Dataset Start Marker
Lemma eval_criterion_chain field_value :
  forall field_name operator st p st',
    eval_criterion field_name field_value operator st = (Ok p, st') ->
    exists evs,
      trace st' = trace st ++ evs /\
      wraps Criterion_eval None evs p /\
      criterion_calls evs = S (nesting_depth field_value).
Proof.
  induction field_value as [ | b | n | s | l IH | d IH ]
    using value_rect_nested;
    intros field_name operator st p st' H;
    apply eval_criterion_steps in H;
    destruct H as (name & m_cls_name & attr & m_cls & fv' & st1 &
                   _ & _ & _ & HF & HC & ->);
    apply eval_field_value_steps in HF;
    try (destruct HF as [-> ->];
         eexists; split; [ simpl; rewrite <- app_assoc; reflexivity | ];
         split; [ simpl; split; [ eexists; reflexivity | ];
                  exists p; split; [ exact HC | reflexivity ]
                | reflexivity ]).
  destruct HF as (inner_name & inner_value & inner_operator & q &
                  _ & HV & _ & HE & ->).
  pose proof (dict_lookup_Forall
                (fun v => forall field_name operator st p st',
                     eval_criterion field_name v operator st = (Ok p, st') ->
                     exists evs,
                       trace st' = trace st ++ evs /\
                       wraps Criterion_eval None evs p /\
                       criterion_calls evs = S (nesting_depth v))
                _ _ _ IH HV) as IHv.
  destruct (IHv _ _ _ _ _ HE) as (evs & Htr & Hw & Hn). simpl in Htr.
  exists ([EvLoadClass (qualified (model_module (self st)) m_cls_name)] ++
          evs ++ [EvCriterion m_cls attr (Compiled q) operator]).
  split; [ simpl trace; rewrite Htr; now rewrite <- !app_assoc | ].
  split.
  - simpl. eapply wraps_app; [ exact Hw | ]. simpl.
    split; [ reflexivity | ]. exists p. now split.
  - simpl. rewrite criterion_calls_app, Hn. simpl.
    rewrite dict_lookup_with_map, HV. simpl. lia.
Qed.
Dataset End Marker
Write out exactly the lines that fall from the line with "eexists; split; [ simpl;" to the line with "split; [ reflexivity" in the records above, keeping both ends.

_Answer for the task_:
         eexists; split; [ simpl; rewrite <- app_assoc; reflexivity | ];
         split; [ simpl; split; [ eexists; reflexivity | ];
                  exists p; split; [ exact HC | reflexivity ]
                | reflexivity ]).
  destruct HF as (inner_name & inner_value & inner_operator & q &
                  _ & HV & _ & HE & ->).
  pose proof (dict_lookup_Forall
                (fun v => forall field_name operator st p st',
                     eval_criterion field_name v operator st = (Ok p, st') ->
                     exists evs,
                       trace st' = trace st ++ evs /\
                       wraps Criterion_eval None evs p /\
                       criterion_calls evs = S (nesting_depth v))
                _ _ _ IH HV) as IHv.
  destruct (IHv _ _ _ _ _ HE) as (evs & Htr & Hw & Hn). simpl in Htr.
  exists ([EvLoadClass (qualified (model_module (self st)) m_cls_name)] ++
          evs ++ [EvCriterion m_cls attr (Compiled q) operator]).
  split; [ simpl trace; rewrite Htr; now rewrite <- !app_assoc | ].
  split.
  - simpl. eapply wraps_app; [ exact Hw | ]. simpl.
    split; [ reflexivity | ]. exists p. now split.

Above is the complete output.